## EXERCISE BRIEF
Repeat the records below exactly.

[Data entries]

(** The stored installation is moved to its current lookup, its jobs are ended when the token
    changed. *)
Definition carry_installation (s : Store) (draws : LeaseDraws) (request : RefreshRequest)
    (lookup incarnationLookup : bytes) (lookupEpoch : Z) (existingLookup : bytes) (existing : InstallationRow)
  : vault_tx () :=
  changed ← token_changed s existingLookup existing (rfAPNSToken request);
  (if (changed : bool)
   then store_unavailable (markDeliveryJobsSafetyForInstallationTx (ldMark draws existingLookup) existingLookup [])
   else mret tt) ;;
  (if beq existingLookup lookup then mret tt
   else store_unavailable (exec (rename_installation existingLookup lookup incarnationLookup lookupEpoch))).

(** [Some] is the answer to a repeated request. *)
Definition adopt_installation (s : Store) (draws : LeaseDraws) (request : RefreshRequest)
    (requestDigest controlEventDigest lookup incarnationLookup : bytes) (lookupEpoch : Z)
    (existingLookup : bytes) (existing : InstallationRow) : vault_tx (option RefreshResult) :=
  storedIncarnation ← known (environmentLookupDigest s (str "incarnation") (inLookupKeyEpoch existing)
                               (rfAccountIncarnationID request)) ErrStoreUnavailable;
  match refresh_decision request existing requestDigest controlEventDigest
          (negb (beq storedIncarnation (inIncarnationLookup existing))) with
  | RefuseRefresh => fail_with ErrRefreshConflict
  | ReplayRefresh =>
      count ← countActiveLeases existingLookup;
      mret (Some {| reAcceptedGeneration := rfGeneration request; reActiveLeaseCount := count;
                    reLeaseExpiresAt := inExpiresAt existing |})
  | ProceedRefresh =>
      carry_installation s draws request lookup incarnationLookup lookupEpoch existingLookup existing ;;
      mret None
  end.

Definition refreshed_installation (s : Store) (request : RefreshRequest)
    (identity incarnationLookup requestDigest controlEventDigest token : bytes)
    (lookupEpoch now controlExpiresAt : Z) : InstallationRow := {|
  inIdentity := identity; inIncarnationLookup := incarnationLookup; inLookupKeyEpoch := lookupEpoch;
  inGeneration := rfGeneration request; inIdempotencyDigest := requestDigest;
  inControlEventDigest := controlEventDigest; inEncryptedToken := Some token;
  inAgePolicy := age_id (pcAgePolicy (rfPolicyControl request));
  inPolicyEpoch := pcPolicyEpoch (rfPolicyControl request); inState := stateActive;
  inKeyVersion := krActiveVersion (stEncryption s); inRefreshedAt := ts now;
  inExpiresAt := ts (now + stLeaseTTL s); inControlExpiresAt := ts controlExpiresAt; inRevokedAt := None |}.

(** The requested leases in order, then the others of the installation are erased. *)
Definition replace_leases (s : Store) (draws : LeaseDraws) (terms : RefreshTerms)
    (normalized : list normalizedSubscription) : vault_tx () :=
  existing ← loadExistingLeases s (tmLookup terms);
  each_tx (fun sub => upsertLease s draws terms sub (existing !! nmTopic sub)) normalized ;;
  each_tx (fun topic =>
      if bool_decide (topic ∈ (nmTopic <$> normalized)) then mret tt
      else match (existing : gmap bytes existingLease) !! topic with
           | Some lease => eraseLease s draws (tmNow terms) lease
           | None => mret tt
           end)
    (ldVisit draws (fst <$> map_to_list existing)).

(** The row of the installation and its leases; [fail] is what a caller does with the error of
    the first statement. *)
Definition store_refresh (s : Store) (fail : error -> error) (draws : LeaseDraws) (request : RefreshRequest)
    (normalized : list normalizedSubscription)
    (identity lookup incarnationLookup requestDigest controlEventDigest : bytes) (now : Z) : vault_tx () :=
  let control := rfPolicyControl request in
  token ← sealed s (ldSeal draws) (installationContext lookup (str "apns-token")) (rfAPNSToken request);
  controlExpiresAt ← known (control_deadline control now) ErrRefreshInvalid;
  mapped fail (exec (upsert_installation lookup (refreshed_installation s request identity
    incarnationLookup requestDigest controlEventDigest token (LookupEpoch now) now controlExpiresAt))) ;;
  replace_leases s draws {|
    tmInstallationID := rfInstallationID request; tmLookup := lookup; tmLookupEpoch := LookupEpoch now;
    tmGeneration := rfGeneration request; tmPolicyEpoch := pcPolicyEpoch control; tmNow := now;
    tmExpiresAt := now + stLeaseTTL s; tmControlExpiresAt := controlExpiresAt |} normalized.

(** [Ok (result, false)]: a repeated request, nothing to commit. *)
Definition refresh_tx (s : Store) (round : Round) (draws : LeaseDraws) (request : RefreshRequest)
    (normalized : list normalizedSubscription) (requestDigest : bytes) (now : Z)
  : vault_tx (RefreshResult * bool) :=
  let control := rfPolicyControl request in
  let lookupEpoch := LookupEpoch now in
  store_unavailable (requireRetentionSafeTx s (atHost (rdAttempt round))) ;;
  lookup ← known (environmentLookupDigest s (str "installation") lookupEpoch (rfInstallationID request))
    ErrStoreUnavailable;
  incarnationLookup ← known (environmentLookupDigest s (str "incarnation") lookupEpoch
                               (rfAccountIncarnationID request)) ErrStoreUnavailable;
  identity ← known (installationDeletionIdentity s (rfInstallationID request)) ErrStoreUnavailable;
  requireTombstoneAdvance s deletionTargetInstallation identity (pcPolicyEpoch control) now ;;
  found ← findInstallation s (rfInstallationID request) now;
  controlEventDigest ← known (controlDigest control) ErrRefreshInvalid;
  answer ← match (found : option (bytes * InstallationRow)) with
           | None => mret None
           | Some (existingLookup, existing) =>
               adopt_installation s draws request requestDigest controlEventDigest lookup incarnationLookup
                 lookupEpoch existingLookup existing
           end;
  match (answer : option RefreshResult) with
  | Some result => mret (result, false)
  | None =>
      store_refresh s (fun _ => ErrStoreUnavailable) draws request normalized identity lookup incarnationLookup
        requestDigest controlEventDigest now ;;
      mret ({| reAcceptedGeneration := rfGeneration request;
               reActiveLeaseCount := Z.of_nat (length normalized);
               reLeaseExpiresAt := now + stLeaseTTL s |}, true)
  end.

Section Operations.
Variable rounds : nat -> Round.
Variable fuel : nat.

(** [RecordOperationalAggregate]; its draw is the one for the empty job. *)
Definition RecordAggregate (s : Store) (eventName outcome latencyBucket : Z) : op () := fun '(i, db) =>
  let round := rounds i in
  let '(db', r) := RecordOperationalAggregate s eventName outcome latencyBucket (rdJobDraw round [])
                     (rdAttempt round) (rdOthers round db) in
  ((S i, db'), r).

Definition store_op {A : Type} (m : op A) : op A := op_mapped (fun _ => ErrStoreUnavailable) m.

Definition Refresh (s : Store) (draws : LeaseDraws) (request : RefreshRequest) : op RefreshResult :=
  if stA9Enabled s then op_fail ErrStoreUnavailable else
  now ← host_clock rounds;
  match validateRefresh s request now with
  | None => op_fail ErrRefreshInvalid
  | Some normalized =>
      store_op (RequireRetentionSafe rounds s) ;;
      match semanticRefreshDigest request with
      | None => op_fail ErrRefreshInvalid
      | Some requestDigest =>
          outcome ← transact_when rounds snd (fun _ => ErrStoreUnavailable) (fun round =>
            refresh_tx s round draws request normalized requestDigest now);
          let '(result, committed) := (outcome : RefreshResult * bool) in
          if negb committed then mret result else
          store_op (finalizeDeliveryMarkers rounds fuel s) ;;
          op_attempt (RecordAggregate s aggregateEventLeaseRefresh aggregateOutcomeActive 0) ;;
          mret result
      end
  end.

## COMPLETED TASK
(** The stored installation is moved to its current lookup, its jobs are ended when the token
    changed. *)
Definition carry_installation (s : Store) (draws : LeaseDraws) (request : RefreshRequest)
    (lookup incarnationLookup : bytes) (lookupEpoch : Z) (existingLookup : bytes) (existing : InstallationRow)
  : vault_tx () :=
  changed ← token_changed s existingLookup existing (rfAPNSToken request);
  (if (changed : bool)
   then store_unavailable (markDeliveryJobsSafetyForInstallationTx (ldMark draws existingLookup) existingLookup [])
   else mret tt) ;;
  (if beq existingLookup lookup then mret tt
   else store_unavailable (exec (rename_installation existingLookup lookup incarnationLookup lookupEpoch))).

(** [Some] is the answer to a repeated request. *)
Definition adopt_installation (s : Store) (draws : LeaseDraws) (request : RefreshRequest)
    (requestDigest controlEventDigest lookup incarnationLookup : bytes) (lookupEpoch : Z)
    (existingLookup : bytes) (existing : InstallationRow) : vault_tx (option RefreshResult) :=
  storedIncarnation ← known (environmentLookupDigest s (str "incarnation") (inLookupKeyEpoch existing)
                               (rfAccountIncarnationID request)) ErrStoreUnavailable;
  match refresh_decision request existing requestDigest controlEventDigest
          (negb (beq storedIncarnation (inIncarnationLookup existing))) with
  | RefuseRefresh => fail_with ErrRefreshConflict
  | ReplayRefresh =>
      count ← countActiveLeases existingLookup;
      mret (Some {| reAcceptedGeneration := rfGeneration request; reActiveLeaseCount := count;
                    reLeaseExpiresAt := inExpiresAt existing |})
  | ProceedRefresh =>
      carry_installation s draws request lookup incarnationLookup lookupEpoch existingLookup existing ;;
      mret None
  end.

Definition refreshed_installation (s : Store) (request : RefreshRequest)
    (identity incarnationLookup requestDigest controlEventDigest token : bytes)
    (lookupEpoch now controlExpiresAt : Z) : InstallationRow := {|
  inIdentity := identity; inIncarnationLookup := incarnationLookup; inLookupKeyEpoch := lookupEpoch;
  inGeneration := rfGeneration request; inIdempotencyDigest := requestDigest;
  inControlEventDigest := controlEventDigest; inEncryptedToken := Some token;
  inAgePolicy := age_id (pcAgePolicy (rfPolicyControl request));
  inPolicyEpoch := pcPolicyEpoch (rfPolicyControl request); inState := stateActive;
  inKeyVersion := krActiveVersion (stEncryption s); inRefreshedAt := ts now;
  inExpiresAt := ts (now + stLeaseTTL s); inControlExpiresAt := ts controlExpiresAt; inRevokedAt := None |}.

(** The requested leases in order, then the others of the installation are erased. *)
Definition replace_leases (s : Store) (draws : LeaseDraws) (terms : RefreshTerms)
    (normalized : list normalizedSubscription) : vault_tx () :=
  existing ← loadExistingLeases s (tmLookup terms);
  each_tx (fun sub => upsertLease s draws terms sub (existing !! nmTopic sub)) normalized ;;
  each_tx (fun topic =>
      if bool_decide (topic ∈ (nmTopic <$> normalized)) then mret tt
      else match (existing : gmap bytes existingLease) !! topic with
           | Some lease => eraseLease s draws (tmNow terms) lease
           | None => mret tt
           end)
    (ldVisit draws (fst <$> map_to_list existing)).

(** The row of the installation and its leases; [fail] is what a caller does with the error of
    the first statement. *)
Definition store_refresh (s : Store) (fail : error -> error) (draws : LeaseDraws) (request : RefreshRequest)
    (normalized : list normalizedSubscription)
    (identity lookup incarnationLookup requestDigest controlEventDigest : bytes) (now : Z) : vault_tx () :=
  let control := rfPolicyControl request in
  token ← sealed s (ldSeal draws) (installationContext lookup (str "apns-token")) (rfAPNSToken request);
  controlExpiresAt ← known (control_deadline control now) ErrRefreshInvalid;
  mapped fail (exec (upsert_installation lookup (refreshed_installation s request identity
    incarnationLookup requestDigest controlEventDigest token (LookupEpoch now) now controlExpiresAt))) ;;
  replace_leases s draws {|
    tmInstallationID := rfInstallationID request; tmLookup := lookup; tmLookupEpoch := LookupEpoch now;
    tmGeneration := rfGeneration request; tmPolicyEpoch := pcPolicyEpoch control; tmNow := now;
    tmExpiresAt := now + stLeaseTTL s; tmControlExpiresAt := controlExpiresAt |} normalized.

(** [Ok (result, false)]: a repeated request, nothing to commit. *)
Definition refresh_tx (s : Store) (round : Round) (draws : LeaseDraws) (request : RefreshRequest)
    (normalized : list normalizedSubscription) (requestDigest : bytes) (now : Z)
  : vault_tx (RefreshResult * bool) :=
  let control := rfPolicyControl request in
  let lookupEpoch := LookupEpoch now in
  store_unavailable (requireRetentionSafeTx s (atHost (rdAttempt round))) ;;
  lookup ← known (environmentLookupDigest s (str "installation") lookupEpoch (rfInstallationID request))
    ErrStoreUnavailable;
  incarnationLookup ← known (environmentLookupDigest s (str "incarnation") lookupEpoch
                               (rfAccountIncarnationID request)) ErrStoreUnavailable;
  identity ← known (installationDeletionIdentity s (rfInstallationID request)) ErrStoreUnavailable;
  requireTombstoneAdvance s deletionTargetInstallation identity (pcPolicyEpoch control) now ;;
  found ← findInstallation s (rfInstallationID request) now;
  controlEventDigest ← known (controlDigest control) ErrRefreshInvalid;
  answer ← match (found : option (bytes * InstallationRow)) with
           | None => mret None
           | Some (existingLookup, existing) =>
               adopt_installation s draws request requestDigest controlEventDigest lookup incarnationLookup
                 lookupEpoch existingLookup existing
           end;
  match (answer : option RefreshResult) with
  | Some result => mret (result, false)
  | None =>
      store_refresh s (fun _ => ErrStoreUnavailable) draws request normalized identity lookup incarnationLookup
        requestDigest controlEventDigest now ;;
      mret ({| reAcceptedGeneration := rfGeneration request;
               reActiveLeaseCount := Z.of_nat (length normalized);
               reLeaseExpiresAt := now + stLeaseTTL s |}, true)
  end.

Section Operations.
Variable rounds : nat -> Round.
Variable fuel : nat.

(** [RecordOperationalAggregate]; its draw is the one for the empty job. *)
Definition RecordAggregate (s : Store) (eventName outcome latencyBucket : Z) : op () := fun '(i, db) =>
  let round := rounds i in
  let '(db', r) := RecordOperationalAggregate s eventName outcome latencyBucket (rdJobDraw round [])
                     (rdAttempt round) (rdOthers round db) in
  ((S i, db'), r).

Definition store_op {A : Type} (m : op A) : op A := op_mapped (fun _ => ErrStoreUnavailable) m.

Definition Refresh (s : Store) (draws : LeaseDraws) (request : RefreshRequest) : op RefreshResult :=
  if stA9Enabled s then op_fail ErrStoreUnavailable else
  now ← host_clock rounds;
  match validateRefresh s request now with
  | None => op_fail ErrRefreshInvalid
  | Some normalized =>
      store_op (RequireRetentionSafe rounds s) ;;
      match semanticRefreshDigest request with
      | None => op_fail ErrRefreshInvalid
      | Some requestDigest =>
          outcome ← transact_when rounds snd (fun _ => ErrStoreUnavailable) (fun round =>
            refresh_tx s round draws request normalized requestDigest now);
          let '(result, committed) := (outcome : RefreshResult * bool) in
          if negb committed then mret result else
          store_op (finalizeDeliveryMarkers rounds fuel s) ;;
          op_attempt (RecordAggregate s aggregateEventLeaseRefresh aggregateOutcomeActive 0) ;;
          mret result
      end
  end.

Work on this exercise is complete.